• Required work: The string "exact" appears in some lines of the entries that follow; copy each such line.
··· Data for processing ···
(** Of the viable friends, when the [prototype_t] of their creators is one
    and the same type, the nearest to the head of the chain is selected. *)
Lemma SetPrototype_best_first chain E w P :
  w ∈ SetPrototype_viable chain E →
  (∀ v, v ∈ SetPrototype_viable chain E →
     (w ≤ v)%nat
     ∧ chain !! v ≫= (λ k, prototype_t (ctx_abstract (cc_context k))) = Some P) →
  SetPrototype_best chain E = Some w.
Proof.
  intros Hw Hall. unfold SetPrototype_best.
  rewrite (filter_only _ _ w); [done|apply SetPrototype_viable_NoDup|done| |].
  - apply forallb_forall. intros v Hv%list_elem_of_In.
    destruct (decide (v = w)) as [->|Hne]; [by rewrite bool_decide_eq_true_2|].
    rewrite bool_decide_eq_false_2 by done. simpl.
    destruct (Hall v Hv) as [Hle HPv]. destruct (Hall w Hw) as [_ HPw].
    unfold SetPrototype_better. rewrite HPw, HPv, better_conversion_irrefl. simpl.
    rewrite (proj2 (Nat.ltb_ge v w)) by done. simpl.
    rewrite (proj2 (Nat.ltb_lt w v)) by lia. done.
  - intros v Hv Hne. apply not_true_is_false. intros Hf.
    rewrite forallb_forall in Hf. specialize (Hf w (proj1 (list_elem_of_In _ _) Hw)).
    rewrite bool_decide_eq_false_2 in Hf by done. simpl in Hf.
    destruct (Hall v Hv) as [Hle HPv]. destruct (Hall w Hw) as [_ HPw].
    unfold SetPrototype_better in Hf. rewrite HPw, HPv in Hf.
    rewrite (proj2 (Nat.ltb_lt w v)) in Hf by lia. done.
Qed.

Lemma factory_chain_lookup AbstractList ConcreteList Creator T k Dk Ck :
  concrete_factory (default_factory AbstractList) ConcreteList Creator = ([], Some T) →
  AbstractList !! k = Some Dk → ConcreteList !! k = Some Ck →
  ct_chain T !! k
  = Some (creator_of Creator (aci_context (default_abstract_creator Dk)) Ck).
Proof.
  intros Hcf HDk HCk.
  destruct (concrete_factory_built _ _ _ _ Hcf) as (_ & _ & ->). simpl.
  rewrite lookup_zip_with. unfold context_list, af_bases; simpl.
  by rewrite !list_lookup_fmap, HDk, HCk.
Qed.

(** In a factory that compiles, the viable friends are those of the
    creators of the descriptors whose [prototype_t] the handle converts
    to. *)
Lemma SetPrototype_viable_factory AbstractList ConcreteList T E k :
  concrete_factory (default_factory AbstractList) ConcreteList CustomConcreteCreator
    = ([], Some T) →
  k ∈ SetPrototype_viable (ct_chain T) E
  ↔ ∃ Dk Ck Pk, AbstractList !! k = Some Dk ∧ ConcreteList !! k = Some Ck
                ∧ prototype_t Dk = Some Pk ∧ is_convertible E Pk = true.
Proof.
  intros Hcf. rewrite SetPrototype_viable_lookup. split.
  - intros (c & Pk & Hc & _ & HPk & Hk).
    destruct (concrete_factory_built _ _ _ _ Hcf) as (_ & _ & HT).
    rewrite HT in Hc. simpl in Hc. rewrite lookup_zip_with in Hc.
    unfold context_list, af_bases in Hc; simpl in Hc. rewrite !list_lookup_fmap in Hc.
    destruct (AbstractList !! k) as [Dk|] eqn:HDk; [|done]. simpl in Hc.
    destruct (ConcreteList !! k) as [Ck|] eqn:HCk; [|done]. simpl in Hc.
    injection Hc as <-. exists Dk, Ck, Pk. eauto.
  - intros (Dk & Ck & Pk & HDk & HCk & HPk & Hk).
    eexists _, Pk. split; [exact (factory_chain_lookup _ _ _ _ _ _ _ Hcf HDk HCk)|].
    split; [|done].
    apply (prototype_creator_selected _ _ _ _ _ _ Hcf HDk HCk).
    unfold has_prototype. rewrite HPk. by apply bool_decide_eq_true_2.
Qed.

Section prototype_policy.
Context (AbstractList ConcreteList : list class_decl) (T : class_type).
Hypothesis compiles :
  concrete_factory (default_factory AbstractList) ConcreteList CustomConcreteCreator
  = ([], Some T).



End prototype_policy.

End custom_creators.

(** * The calls of [main] *)

Section main.
Import Demo.

Lemma CFactory_compiles : CFactory = ([], Some CFactory_class).
Proof. vm_compute. reflexivity. Qed.

(** C9. On any object of the class [CFactory], which compiles, and in any
    heap, [create<IIntValue>(z)] returns the plain value [z], in particular
    12 for 12, and leaves the heap as it was: no object is constructed. *)
Theorem int_value_returns_its_argument (prototypes : gmap nat loc) (h : heap) (z : Z) :
  CFactory = ([], Some CFactory_class)
  ∧ ret_type IIntValue = Some t_int ∧ ctor_args IIntValue = Some [t_int]
  ∧ call_create {| fo_type := CFactory_class; fo_prototypes := prototypes |}
      IIntValue [v_int z] h
    = runs (returned (v_int z) h)
  ∧ call_create {| fo_type := CFactory_class; fo_prototypes := prototypes |}
      IIntValue [v_int 12] h
    = runs (returned (v_int 12) h).
Proof.
  split; [apply CFactory_compiles|]. split; [done|]. split; [done|].
  assert (∀ z', call_create {| fo_type := CFactory_class; fo_prototypes := prototypes |}
                  IIntValue [v_int z'] h = runs (returned (v_int z') h)) as H.
  { intros z'.
    rewrite (call_create_registered _ _ _ _ _ 3%nat IIntValue IIntValue [v_int z'] h
               CFactory_compiles); done. }
  split; apply H.
Qed.


Example main_unique :
  call_create (construct CFactory_class) IUniqueProduct [] ∅
  = runs (returned (v_handle (t_unique_ptr (class_id IUniqueProduct)) (Some 1%positive))
            {[1%positive := Object UniqueProduct []]}).
Proof. vm_compute. reflexivity. Qed.

Example main_shared :
  call_create (construct CFactory_class) ISharedProduct [] ∅
  = runs (returned (v_handle (t_shared_ptr (class_id ISharedProduct)) (Some 1%positive))
            {[1%positive := Object SharedProduct []]}).
Proof. vm_compute. reflexivity. Qed.

Example main_raw :
  call_create (construct CFactory_class) IRawProduct [v_bool true; v_int 1] ∅
  = runs (returned (v_handle (t_ptr (class_id IRawProduct)) (Some 1%positive))
            {[1%positive := Object RawProduct [v_bool true; v_int 1]]}).
Proof. vm_compute. reflexivity. Qed.

Example main_existing :
  call_create (construct CFactory_class) IExistingFactoryProduct [] ∅
  = runs (returned (v_handle (t_shared_ptr (class_id IExistingSharedProduct))
                      (Some 1%positive))
            {[1%positive := Object ExistingSharedProduct []]}).
Proof. vm_compute. reflexivity. Qed.

(** [create<IFloatValue>(0.5)]: the literal is a [double]; one half is a
    [float] too, and that is what comes back. *)
Example main_float :
  let half : spec_float := S754_finite false 4503599627370496 (-53) in
  let halff : spec_float := S754_finite false 8388608 (-24) in
  valid_binary 53 1024 half = true ∧ valid_binary 24 128 halff = true
  ∧ same_value 1 (-1) 4503599627370496 (-53) = true
  ∧ call_create (construct CFactory_class) IFloatValue [v_double half] ∅
    = runs (returned (v_float halff) ∅).
Proof. repeat split; vm_compute; reflexivity. Qed.

(** A [float] passes through the value creator as it is; a [double] that
    is no [float], as 3.7, has no result fixed by the language, and as an
    argument for an [int] it is truncated. *)
Example float_value f :
  let d : spec_float := S754_finite false 8331659310635418 (-51) in
  call_create (construct CFactory_class) IFloatValue [v_float f] ∅
  = runs (returned (v_float f) ∅)
  ∧ call_create (construct CFactory_class) IFloatValue [v_double d] ∅
    = runs not_modelled
  ∧ call_create (construct CFactory_class) IIntValue [v_double d] ∅
    = runs (returned (v_int 3) ∅).
Proof. repeat split; vm_compute; reflexivity. Qed.

(** A string literal is accepted for an argument of a class that has a
    converting constructor from it, and the product is constructed with the
    object made from it; an [int] is not accepted. *)
Example converting_constructor :
  Named.CFactory = ([], Some Named.CFactory_class)
  ∧ call_create (H := Named.conversions) (construct Named.CFactory_class)
      Named.INamed [v_cstr "n"] ∅
    = runs (returned (v_handle (t_unique_ptr (class_id Named.INamed)) (Some 1%positive))
              {[ 1%positive :=
                   Object Named.Named
                     [v_object (t_class (class_id Named.Name)) (v_cstr "n")] ]})
  ∧ resolve_create (H := Named.conversions) Named.AFactory Named.INamed [t_int]
    = build_failure [wrong_arguments]
  ∧ resolve_create (H := Named.conversions) Named.AFactory Named.INamed
      [t_class (class_id Named.Name)]
    = calls_creator (t_unique_ptr (class_id Named.INamed)).
Proof. repeat split; vm_compute; reflexivity. Qed.

(** A result type of class type that has a constructor from the pointer:
    the default creator compiles and returns the object made from the
    pointer to the new product.  Without that constructor the second
    [static_assert] fails. *)
Example result_of_class_type :
  call_create (H := Named.conversions) (construct Named.CFactory_class) Named.IHeld [] ∅
  = runs (returned
            (v_object (t_class (class_id Named.Holder))
               (v_handle (t_ptr (class_id Named.Held)) (Some 1%positive)))
            {[ 1%positive := Object Named.Held [] ]})
  ∧ (concrete_factory (default_factory [Named.IHeld]) [Named.Held]
       (default_concrete_creator (H := no_user_conversions))).1
    = [ret_type_not_constructible].
Proof. repeat split; vm_compute; reflexivity. Qed.

(** A concrete type is not a product type of the factory. *)
Example concrete_is_not_a_product :
  call_create (construct CFactory_class) UniqueProduct [] ∅
  = does_not_compile (build_failure [wrong_product_type]).
Proof. vm_compute. reflexivity. Qed.

(** A factory cannot list a product type twice, and cannot be empty. *)
Example duplicate_product :
  (concrete_factory (default_factory [IUniqueProduct; IUniqueProduct])
     [UniqueProduct; UniqueProduct] default_concrete_creator).1
  = [duplicate_base_class].
Proof. vm_compute. reflexivity. Qed.

Example empty_factory :
  concrete_factory (default_factory []) [] default_concrete_creator
  = ([incomplete_type], None).
Proof. vm_compute. reflexivity. Qed.

End main.

(** * Instances *)

Section instances.
Import Demo.

Lemma trait_resolution_witness :
  aci_ret (default_abstract_creator IUniqueProduct)
    = t_unique_ptr (class_id IUniqueProduct)
  ∧ aci_args (default_abstract_creator IUniqueProduct) = []
  ∧ aci_ret (default_abstract_creator IRawProduct) = t_ptr (class_id IRawProduct)
  ∧ aci_args (default_abstract_creator IRawProduct) = [t_bool; t_int]
  ∧ aci_ret (default_abstract_creator RawProduct)
    = aci_ret (default_abstract_creator IRawProduct).
Proof.
  destruct (trait_resolution IUniqueProduct) as (H1 & H2 & _).
  destruct (trait_resolution IRawProduct) as (H3 & H4 & H5 & _).
  split; [exact H1|]. split; [exact H2|]. split; [exact H3|]. split; [exact H4|].
  pose proof (H5 (make_factory_interface "IRawProduct" IRawProduct
                    (t_ptr (class_id IRawProduct)) [])) as _.
  reflexivity.
Defined.

Lemma create_dispatches_to_bound_creator_witness :
  let args := [v_bool true; v_int 1] in
  let bound := creator_of CustomConcreteCreator
                 (aci_context (default_abstract_creator IRawProduct)) RawProduct in
  type_of <$> args = get_ctor_args IRawProduct
  ∧ call_create (construct CFactory_class) IRawProduct args ∅
    = runs (run_create bound None args ∅)
  ∧ resolve_create AFactory IRawProduct (type_of <$> args)
    = calls_creator (t_ptr (class_id IRawProduct)).
Proof.
  intros args bound. split; [reflexivity|].
  destruct (create_dispatches_to_bound_creator
              (af_AbstractList AFactory)
              [UniqueProduct; SharedProduct; RawProduct; IIntValue; IFloatValue;
               IPrototypeProduct 0; IPrototypeProduct 1; ExistingSharedProduct]
              CustomConcreteCreator CFactory_class (construct CFactory_class)
              2%nat IRawProduct RawProduct args ∅)
    as (H1 & H2 & _).
  - vm_compute. reflexivity.
  - reflexivity.
  - reflexivity.
  - reflexivity.
  - reflexivity.
  - split; [exact H1|exact H2].
Defined.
···
• Output of the task:
    eexists _, Pk. split; [exact (factory_chain_lookup _ _ _ _ _ _ _ Hcf HDk HCk)|].
  split; [exact H1|]. split; [exact H2|]. split; [exact H3|]. split; [exact H4|].
  - split; [exact H1|exact H2].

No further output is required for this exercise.